**WORK ITEM:** For every line below, set down an identical copy.

(Dataset entries)

Lemma plan_runs s t p n :
  values_ok (view (storage s)) → healthy (storage s) → valid_tenant t → 0 ≤ n →
  len p + n < 2 ^ 63 → usage_in (view (storage s)) t < 2 ^ 63 →
  plan_accounting s (data_key t p) n =
  Ok (Some (mkAccounting t (len p + n - weight_at (view (storage s)) t (data_key t p)))).
Proof.
  intros Hv Hh Ht Hn Hfit Husage. pose proof (len_nonneg p).
  pose proof (weight_at_le (view (storage s)) t (data_key t p)) as Hw.
  unfold plan_accounting. rewrite decode_data_key, backend_get_runs by done.
  rewrite bool_decide_true by done. simpl negb. unfold_monad. unfold weight_at in *.
  destruct (view (storage s) !! data_key t p) as [raw|] eqn:Hraw.
  - destruct (Hv _ _ Hraw) as [sv Hsv]. rewrite payload_len_decode, Hsv. unfold_monad.
    rewrite (weight_data t p raw sv) in * by done. rewrite decide_True in * by done.
    pose proof (len_nonneg (ValueCodec.value sv)).
    rewrite !entry_bytes_exact by lia. unfold signed_difference.
    rewrite (as_i64_id (len p + n)), (as_i64_id (len p + _)), as_i64_id by lia. done.
  - rewrite entry_bytes_exact by lia. unfold signed_difference.
    by rewrite !as_i64_id by (rewrite ?as_i64_id; lia).
Qed.

Lemma plan_delete_runs s t p :
  values_ok (view (storage s)) → healthy (storage s) → valid_tenant t →
  usage_in (view (storage s)) t < 2 ^ 63 →
  plan_delete_accounting s (data_key t p) =
  Ok (match view (storage s) !! data_key t p with
      | Some _ => Some (mkAccounting t (- weight_at (view (storage s)) t (data_key t p)))
      | None => None
      end).
Proof.
  intros Hv Hh Ht Husage. pose proof (len_nonneg p).
  pose proof (weight_at_le (view (storage s)) t (data_key t p)) as Hw.
  unfold plan_delete_accounting. rewrite decode_data_key, backend_get_runs by done.
  rewrite bool_decide_true by done. simpl negb. unfold_monad. unfold weight_at in *.
  destruct (view (storage s) !! data_key t p) as [raw|] eqn:Hraw; [|done].
  destruct (Hv _ _ Hraw) as [sv Hsv]. rewrite payload_len_decode, Hsv. unfold_monad.
  rewrite (weight_data t p raw sv) in * by done. rewrite decide_True in * by done.
  pose proof (len_nonneg (ValueCodec.value sv)).
  rewrite entry_bytes_exact by lia. by rewrite !as_i64_id by (rewrite ?as_i64_id; lia).
Qed.

Lemma append_runs o k v s l :
  env_ok s l → len k < 2 ^ 32 → len v < 2 ^ 32 →
  ∃ sq w', in_wal (append o k v) s = (Ok sq, set_wal w' s) ∧
    wal_rep w' (log_append l o k v) ∧ faults (wal_file w') = [].
Proof.
  intros [Hw Hf _ _ _] Hk Hv.
  destruct (append_outcome o k v (wal s) (rep_buf _ _ Hw)) as [E|(?&?&?&E&_)]; [|congruence].
  pose proof (append_rep o k v _ l Hw Hk Hv _ _ E) as [_ Hw'].
  eexists _, _. split_and!; [by apply zoom_run, E|done|]. simpl. by rewrite Hf.
Qed.

(** The expiry a write stamps. *)
Definition expiry (s : Service) (sys ttl_ms : Z) : option Z :=
  if 0 <? ttl_ms then Some (sat_add64 (now s sys) ttl_ms) else None.

Lemma expiry_u64 s sys ttl :
  Clock_typed (clock s) → match expiry s sys ttl with Some e => u64_ok e | None => True end.
Proof.
  intros Hc. unfold expiry. destruct (Z.ltb_spec 0 ttl); [|done].
  pose proof (now_ms_u64 (clock s) sys Hc) as Hn. unfold u64_ok in Hn.
  apply sat_add64_ok; unfold now; lia.
Qed.

(** What a write on a tenant's key leaves behind, given what it did to the map. *)
Record write_effect (s s' : Service) (l l' : Log) (m : gmap bytes bytes)
    (change : WalOp * bytes * bytes) : Prop := {
  we_node : node_ok s';
  we_env : env_ok s' l';
  we_data : ∀ k, is_data k → view (storage s') !! k = m !! k;
  we_log : let '(o, k, v) := change in
    l' = log_append l o k v ∨
    is_durable (storage s) = true ∧ l' = log_rotate (log_append l o k v);
  we_durable : is_durable (storage s') = is_durable (storage s);
  we_config : config s' = config s;
  we_clock : clock s' = clock s;
  we_throttle : throttle s' = throttle s;
  we_quotas : quotas (quota_store s') = quotas (quota_store s);
  we_default : default_quota (quota_store s') = default_quota (quota_store s);
}.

**COMPLETED TASK:**
Lemma plan_runs s t p n :
  values_ok (view (storage s)) → healthy (storage s) → valid_tenant t → 0 ≤ n →
  len p + n < 2 ^ 63 → usage_in (view (storage s)) t < 2 ^ 63 →
  plan_accounting s (data_key t p) n =
  Ok (Some (mkAccounting t (len p + n - weight_at (view (storage s)) t (data_key t p)))).
Proof.
  intros Hv Hh Ht Hn Hfit Husage. pose proof (len_nonneg p).
  pose proof (weight_at_le (view (storage s)) t (data_key t p)) as Hw.
  unfold plan_accounting. rewrite decode_data_key, backend_get_runs by done.
  rewrite bool_decide_true by done. simpl negb. unfold_monad. unfold weight_at in *.
  destruct (view (storage s) !! data_key t p) as [raw|] eqn:Hraw.
  - destruct (Hv _ _ Hraw) as [sv Hsv]. rewrite payload_len_decode, Hsv. unfold_monad.
    rewrite (weight_data t p raw sv) in * by done. rewrite decide_True in * by done.
    pose proof (len_nonneg (ValueCodec.value sv)).
    rewrite !entry_bytes_exact by lia. unfold signed_difference.
    rewrite (as_i64_id (len p + n)), (as_i64_id (len p + _)), as_i64_id by lia. done.
  - rewrite entry_bytes_exact by lia. unfold signed_difference.
    by rewrite !as_i64_id by (rewrite ?as_i64_id; lia).
Qed.

Lemma plan_delete_runs s t p :
  values_ok (view (storage s)) → healthy (storage s) → valid_tenant t →
  usage_in (view (storage s)) t < 2 ^ 63 →
  plan_delete_accounting s (data_key t p) =
  Ok (match view (storage s) !! data_key t p with
      | Some _ => Some (mkAccounting t (- weight_at (view (storage s)) t (data_key t p)))
      | None => None
      end).
Proof.
  intros Hv Hh Ht Husage. pose proof (len_nonneg p).
  pose proof (weight_at_le (view (storage s)) t (data_key t p)) as Hw.
  unfold plan_delete_accounting. rewrite decode_data_key, backend_get_runs by done.
  rewrite bool_decide_true by done. simpl negb. unfold_monad. unfold weight_at in *.
  destruct (view (storage s) !! data_key t p) as [raw|] eqn:Hraw; [|done].
  destruct (Hv _ _ Hraw) as [sv Hsv]. rewrite payload_len_decode, Hsv. unfold_monad.
  rewrite (weight_data t p raw sv) in * by done. rewrite decide_True in * by done.
  pose proof (len_nonneg (ValueCodec.value sv)).
  rewrite entry_bytes_exact by lia. by rewrite !as_i64_id by (rewrite ?as_i64_id; lia).
Qed.

Lemma append_runs o k v s l :
  env_ok s l → len k < 2 ^ 32 → len v < 2 ^ 32 →
  ∃ sq w', in_wal (append o k v) s = (Ok sq, set_wal w' s) ∧
    wal_rep w' (log_append l o k v) ∧ faults (wal_file w') = [].
Proof.
  intros [Hw Hf _ _ _] Hk Hv.
  destruct (append_outcome o k v (wal s) (rep_buf _ _ Hw)) as [E|(?&?&?&E&_)]; [|congruence].
  pose proof (append_rep o k v _ l Hw Hk Hv _ _ E) as [_ Hw'].
  eexists _, _. split_and!; [by apply zoom_run, E|done|]. simpl. by rewrite Hf.
Qed.

(** The expiry a write stamps. *)
Definition expiry (s : Service) (sys ttl_ms : Z) : option Z :=
  if 0 <? ttl_ms then Some (sat_add64 (now s sys) ttl_ms) else None.

Lemma expiry_u64 s sys ttl :
  Clock_typed (clock s) → match expiry s sys ttl with Some e => u64_ok e | None => True end.
Proof.
  intros Hc. unfold expiry. destruct (Z.ltb_spec 0 ttl); [|done].
  pose proof (now_ms_u64 (clock s) sys Hc) as Hn. unfold u64_ok in Hn.
  apply sat_add64_ok; unfold now; lia.
Qed.

(** What a write on a tenant's key leaves behind, given what it did to the map. *)
Record write_effect (s s' : Service) (l l' : Log) (m : gmap bytes bytes)
    (change : WalOp * bytes * bytes) : Prop := {
  we_node : node_ok s';
  we_env : env_ok s' l';
  we_data : ∀ k, is_data k → view (storage s') !! k = m !! k;
  we_log : let '(o, k, v) := change in
    l' = log_append l o k v ∨
    is_durable (storage s) = true ∧ l' = log_rotate (log_append l o k v);
  we_durable : is_durable (storage s') = is_durable (storage s);
  we_config : config s' = config s;
  we_clock : clock s' = clock s;
  we_throttle : throttle s' = throttle s;
  we_quotas : quotas (quota_store s') = quotas (quota_store s);
  we_default : default_quota (quota_store s') = default_quota (quota_store s);
}.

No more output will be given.